• **TASK INSTRUCTIONS**: Whenever the word "false" appears in a line of the data below, copy that line.

[[ RECORDS FOR THIS EXERCISE open ]]

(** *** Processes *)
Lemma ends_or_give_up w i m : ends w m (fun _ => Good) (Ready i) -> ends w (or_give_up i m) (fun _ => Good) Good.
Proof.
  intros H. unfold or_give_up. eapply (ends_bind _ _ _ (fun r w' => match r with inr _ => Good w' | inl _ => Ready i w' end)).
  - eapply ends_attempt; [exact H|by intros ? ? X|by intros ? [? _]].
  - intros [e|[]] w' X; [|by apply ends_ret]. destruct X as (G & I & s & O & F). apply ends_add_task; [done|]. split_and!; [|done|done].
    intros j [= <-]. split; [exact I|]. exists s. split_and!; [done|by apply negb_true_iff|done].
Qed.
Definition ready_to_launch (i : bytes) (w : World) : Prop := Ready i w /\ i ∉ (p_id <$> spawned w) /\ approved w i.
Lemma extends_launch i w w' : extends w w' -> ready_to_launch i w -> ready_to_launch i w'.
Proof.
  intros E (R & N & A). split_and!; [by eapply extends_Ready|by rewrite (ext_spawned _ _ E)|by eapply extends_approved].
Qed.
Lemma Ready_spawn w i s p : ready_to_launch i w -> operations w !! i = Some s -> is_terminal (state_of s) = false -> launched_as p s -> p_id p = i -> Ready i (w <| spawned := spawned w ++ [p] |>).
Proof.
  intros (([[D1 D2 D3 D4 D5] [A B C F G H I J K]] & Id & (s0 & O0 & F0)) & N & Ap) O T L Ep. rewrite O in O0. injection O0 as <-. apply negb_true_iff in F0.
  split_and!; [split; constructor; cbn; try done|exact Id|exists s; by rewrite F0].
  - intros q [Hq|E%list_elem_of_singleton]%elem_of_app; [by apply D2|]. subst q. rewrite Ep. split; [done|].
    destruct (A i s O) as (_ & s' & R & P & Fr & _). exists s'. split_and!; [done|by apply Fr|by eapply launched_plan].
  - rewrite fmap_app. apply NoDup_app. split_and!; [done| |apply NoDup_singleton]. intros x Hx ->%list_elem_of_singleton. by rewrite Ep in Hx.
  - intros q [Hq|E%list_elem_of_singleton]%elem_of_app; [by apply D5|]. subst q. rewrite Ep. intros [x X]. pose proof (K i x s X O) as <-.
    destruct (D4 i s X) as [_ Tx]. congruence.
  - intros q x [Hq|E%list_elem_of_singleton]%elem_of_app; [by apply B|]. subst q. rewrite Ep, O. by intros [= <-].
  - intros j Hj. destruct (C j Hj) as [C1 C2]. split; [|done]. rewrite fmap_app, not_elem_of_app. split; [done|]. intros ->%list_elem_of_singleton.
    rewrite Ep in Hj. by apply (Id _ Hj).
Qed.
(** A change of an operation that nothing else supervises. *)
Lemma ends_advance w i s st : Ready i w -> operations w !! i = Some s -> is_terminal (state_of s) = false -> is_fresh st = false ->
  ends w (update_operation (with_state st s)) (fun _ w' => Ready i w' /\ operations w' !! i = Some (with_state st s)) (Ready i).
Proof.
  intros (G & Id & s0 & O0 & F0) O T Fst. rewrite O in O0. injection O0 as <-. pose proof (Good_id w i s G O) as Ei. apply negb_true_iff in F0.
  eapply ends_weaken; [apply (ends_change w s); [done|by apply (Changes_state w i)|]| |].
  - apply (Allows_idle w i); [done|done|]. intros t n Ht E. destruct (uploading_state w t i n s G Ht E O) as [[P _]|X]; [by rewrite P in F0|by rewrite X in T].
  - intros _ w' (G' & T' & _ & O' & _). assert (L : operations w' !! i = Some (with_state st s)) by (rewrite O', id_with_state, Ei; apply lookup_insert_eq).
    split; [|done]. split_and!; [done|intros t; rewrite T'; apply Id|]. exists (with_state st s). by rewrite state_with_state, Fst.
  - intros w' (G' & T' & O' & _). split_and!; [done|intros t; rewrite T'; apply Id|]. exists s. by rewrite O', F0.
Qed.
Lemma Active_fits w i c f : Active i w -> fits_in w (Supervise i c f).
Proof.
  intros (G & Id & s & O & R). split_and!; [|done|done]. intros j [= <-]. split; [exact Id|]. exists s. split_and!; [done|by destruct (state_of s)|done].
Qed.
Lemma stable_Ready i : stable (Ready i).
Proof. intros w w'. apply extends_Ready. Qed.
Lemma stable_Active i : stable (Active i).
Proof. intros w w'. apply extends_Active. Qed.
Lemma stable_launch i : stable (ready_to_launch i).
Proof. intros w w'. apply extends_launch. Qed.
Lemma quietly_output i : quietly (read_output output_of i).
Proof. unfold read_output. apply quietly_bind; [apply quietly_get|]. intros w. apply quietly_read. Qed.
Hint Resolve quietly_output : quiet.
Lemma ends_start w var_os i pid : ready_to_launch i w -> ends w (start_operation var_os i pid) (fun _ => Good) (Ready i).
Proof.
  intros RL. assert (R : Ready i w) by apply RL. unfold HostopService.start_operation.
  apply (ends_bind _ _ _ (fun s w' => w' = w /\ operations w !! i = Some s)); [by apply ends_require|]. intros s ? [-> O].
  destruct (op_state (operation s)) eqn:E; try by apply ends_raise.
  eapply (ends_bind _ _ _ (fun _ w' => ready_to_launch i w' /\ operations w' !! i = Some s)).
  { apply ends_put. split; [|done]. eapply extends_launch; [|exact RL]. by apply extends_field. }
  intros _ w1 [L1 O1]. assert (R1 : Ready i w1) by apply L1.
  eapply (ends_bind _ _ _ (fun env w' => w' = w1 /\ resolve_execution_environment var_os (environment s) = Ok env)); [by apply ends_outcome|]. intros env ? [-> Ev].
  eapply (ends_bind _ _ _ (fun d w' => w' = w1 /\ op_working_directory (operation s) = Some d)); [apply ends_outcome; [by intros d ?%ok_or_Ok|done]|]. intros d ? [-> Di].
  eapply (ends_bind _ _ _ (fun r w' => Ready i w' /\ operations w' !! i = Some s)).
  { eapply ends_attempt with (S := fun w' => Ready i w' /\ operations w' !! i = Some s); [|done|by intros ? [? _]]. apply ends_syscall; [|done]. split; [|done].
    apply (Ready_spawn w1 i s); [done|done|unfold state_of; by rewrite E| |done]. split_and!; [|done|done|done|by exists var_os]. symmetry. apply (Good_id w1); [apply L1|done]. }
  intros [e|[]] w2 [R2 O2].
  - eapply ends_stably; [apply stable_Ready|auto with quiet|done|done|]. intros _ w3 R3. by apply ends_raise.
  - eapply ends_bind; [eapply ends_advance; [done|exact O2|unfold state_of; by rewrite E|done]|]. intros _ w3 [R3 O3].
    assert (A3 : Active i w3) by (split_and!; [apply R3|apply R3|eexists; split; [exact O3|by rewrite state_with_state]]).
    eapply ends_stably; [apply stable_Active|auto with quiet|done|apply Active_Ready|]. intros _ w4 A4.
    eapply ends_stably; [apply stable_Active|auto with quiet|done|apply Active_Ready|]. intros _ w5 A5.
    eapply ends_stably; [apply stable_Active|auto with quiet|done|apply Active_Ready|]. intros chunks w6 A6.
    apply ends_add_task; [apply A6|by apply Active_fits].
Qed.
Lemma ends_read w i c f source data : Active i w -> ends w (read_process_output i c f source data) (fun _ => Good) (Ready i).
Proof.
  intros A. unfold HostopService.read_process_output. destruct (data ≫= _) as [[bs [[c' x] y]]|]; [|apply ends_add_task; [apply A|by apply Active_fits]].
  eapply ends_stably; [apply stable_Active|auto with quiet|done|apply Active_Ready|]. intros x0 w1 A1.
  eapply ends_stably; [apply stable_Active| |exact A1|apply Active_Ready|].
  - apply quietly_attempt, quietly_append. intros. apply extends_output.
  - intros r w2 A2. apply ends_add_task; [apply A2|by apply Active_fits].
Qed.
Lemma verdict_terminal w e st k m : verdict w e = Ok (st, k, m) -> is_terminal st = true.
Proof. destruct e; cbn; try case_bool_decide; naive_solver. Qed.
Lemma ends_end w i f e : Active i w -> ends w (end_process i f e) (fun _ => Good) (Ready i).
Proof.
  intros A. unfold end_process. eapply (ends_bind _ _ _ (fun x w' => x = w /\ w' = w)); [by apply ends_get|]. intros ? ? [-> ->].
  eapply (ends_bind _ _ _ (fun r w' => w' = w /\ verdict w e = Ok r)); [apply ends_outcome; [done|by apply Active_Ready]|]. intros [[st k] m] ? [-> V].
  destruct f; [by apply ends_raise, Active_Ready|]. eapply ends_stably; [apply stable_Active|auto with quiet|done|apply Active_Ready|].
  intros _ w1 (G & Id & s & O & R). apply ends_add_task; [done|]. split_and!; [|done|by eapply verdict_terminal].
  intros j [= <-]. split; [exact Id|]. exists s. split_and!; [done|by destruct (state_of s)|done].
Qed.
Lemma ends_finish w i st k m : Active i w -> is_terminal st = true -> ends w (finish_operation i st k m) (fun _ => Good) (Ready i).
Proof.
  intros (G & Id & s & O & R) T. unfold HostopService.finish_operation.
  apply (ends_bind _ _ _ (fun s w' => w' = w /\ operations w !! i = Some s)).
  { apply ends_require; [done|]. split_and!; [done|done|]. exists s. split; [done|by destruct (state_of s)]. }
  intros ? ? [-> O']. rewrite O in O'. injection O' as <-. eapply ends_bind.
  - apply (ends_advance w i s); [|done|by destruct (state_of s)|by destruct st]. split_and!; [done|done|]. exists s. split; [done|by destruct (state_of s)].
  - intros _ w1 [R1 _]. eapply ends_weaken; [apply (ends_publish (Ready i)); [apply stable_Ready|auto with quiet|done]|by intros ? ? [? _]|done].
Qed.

[[ RECORDS FOR THIS EXERCISE closed ]]

• **SOLUTION TO THE EXERCISE**:
Lemma Ready_spawn w i s p : ready_to_launch i w -> operations w !! i = Some s -> is_terminal (state_of s) = false -> launched_as p s -> p_id p = i -> Ready i (w <| spawned := spawned w ++ [p] |>).
Lemma ends_advance w i s st : Ready i w -> operations w !! i = Some s -> is_terminal (state_of s) = false -> is_fresh st = false ->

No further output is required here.